------ DATA FOR THIS TASK

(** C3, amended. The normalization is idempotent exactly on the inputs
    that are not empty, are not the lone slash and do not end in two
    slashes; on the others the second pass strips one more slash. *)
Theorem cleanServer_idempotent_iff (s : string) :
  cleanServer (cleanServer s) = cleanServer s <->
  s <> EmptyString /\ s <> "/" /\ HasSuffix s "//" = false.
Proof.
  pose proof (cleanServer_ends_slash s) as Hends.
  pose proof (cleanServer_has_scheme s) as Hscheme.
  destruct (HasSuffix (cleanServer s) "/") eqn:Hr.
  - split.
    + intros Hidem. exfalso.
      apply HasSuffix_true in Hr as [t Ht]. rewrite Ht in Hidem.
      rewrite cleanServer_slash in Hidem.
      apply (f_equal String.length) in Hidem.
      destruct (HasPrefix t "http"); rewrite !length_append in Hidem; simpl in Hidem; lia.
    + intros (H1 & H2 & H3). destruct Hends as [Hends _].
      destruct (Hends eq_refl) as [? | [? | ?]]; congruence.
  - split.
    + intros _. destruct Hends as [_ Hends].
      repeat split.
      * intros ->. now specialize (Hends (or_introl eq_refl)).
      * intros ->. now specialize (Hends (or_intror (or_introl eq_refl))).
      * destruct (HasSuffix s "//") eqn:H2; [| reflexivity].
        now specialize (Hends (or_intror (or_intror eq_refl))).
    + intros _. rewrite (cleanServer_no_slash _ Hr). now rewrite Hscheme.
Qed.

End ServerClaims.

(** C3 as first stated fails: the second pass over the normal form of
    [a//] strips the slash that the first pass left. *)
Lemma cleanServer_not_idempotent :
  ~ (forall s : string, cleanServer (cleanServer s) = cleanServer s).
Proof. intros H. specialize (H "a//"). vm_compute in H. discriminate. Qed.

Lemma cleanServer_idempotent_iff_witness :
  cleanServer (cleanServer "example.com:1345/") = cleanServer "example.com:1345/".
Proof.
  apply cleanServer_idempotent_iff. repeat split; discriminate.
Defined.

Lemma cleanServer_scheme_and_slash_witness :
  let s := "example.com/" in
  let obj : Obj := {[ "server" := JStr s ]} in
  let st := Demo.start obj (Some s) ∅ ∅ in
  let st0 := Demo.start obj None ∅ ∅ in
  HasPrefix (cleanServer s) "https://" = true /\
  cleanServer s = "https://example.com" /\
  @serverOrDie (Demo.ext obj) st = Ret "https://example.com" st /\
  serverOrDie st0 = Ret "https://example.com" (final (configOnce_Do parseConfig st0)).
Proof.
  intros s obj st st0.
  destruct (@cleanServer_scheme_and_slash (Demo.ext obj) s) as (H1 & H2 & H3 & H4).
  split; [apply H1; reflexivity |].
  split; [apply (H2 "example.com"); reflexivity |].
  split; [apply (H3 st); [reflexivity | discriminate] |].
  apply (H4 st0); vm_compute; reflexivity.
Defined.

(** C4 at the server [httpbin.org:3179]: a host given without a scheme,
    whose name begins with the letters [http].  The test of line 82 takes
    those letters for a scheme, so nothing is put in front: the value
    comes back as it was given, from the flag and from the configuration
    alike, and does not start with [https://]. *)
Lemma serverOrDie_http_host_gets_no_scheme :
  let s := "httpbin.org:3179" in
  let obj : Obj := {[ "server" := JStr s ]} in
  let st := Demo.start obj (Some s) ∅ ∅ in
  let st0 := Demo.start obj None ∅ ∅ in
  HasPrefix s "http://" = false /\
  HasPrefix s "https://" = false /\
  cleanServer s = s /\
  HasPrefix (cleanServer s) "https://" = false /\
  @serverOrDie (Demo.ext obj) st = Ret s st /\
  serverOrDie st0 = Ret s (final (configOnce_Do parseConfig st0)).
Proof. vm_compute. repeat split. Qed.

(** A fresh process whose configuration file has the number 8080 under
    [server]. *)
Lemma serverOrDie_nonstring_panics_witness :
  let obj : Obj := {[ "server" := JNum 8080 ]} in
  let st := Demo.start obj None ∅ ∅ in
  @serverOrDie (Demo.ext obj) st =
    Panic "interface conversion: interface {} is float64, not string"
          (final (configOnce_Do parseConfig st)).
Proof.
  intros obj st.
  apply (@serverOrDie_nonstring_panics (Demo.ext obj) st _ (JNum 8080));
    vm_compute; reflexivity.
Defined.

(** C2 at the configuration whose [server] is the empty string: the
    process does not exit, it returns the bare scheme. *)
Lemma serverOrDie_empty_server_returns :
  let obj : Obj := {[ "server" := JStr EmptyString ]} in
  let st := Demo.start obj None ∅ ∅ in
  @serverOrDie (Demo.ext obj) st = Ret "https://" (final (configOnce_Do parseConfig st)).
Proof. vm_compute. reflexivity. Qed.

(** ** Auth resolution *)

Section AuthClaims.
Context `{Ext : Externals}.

------------

WORK TO COMPLETE — Throughout the material above, find each line with "that" and return it.

COMPLETED EXERCISE —
    that are not empty, are not the lone slash and do not end in two
    [a//] strips the slash that the first pass left. *)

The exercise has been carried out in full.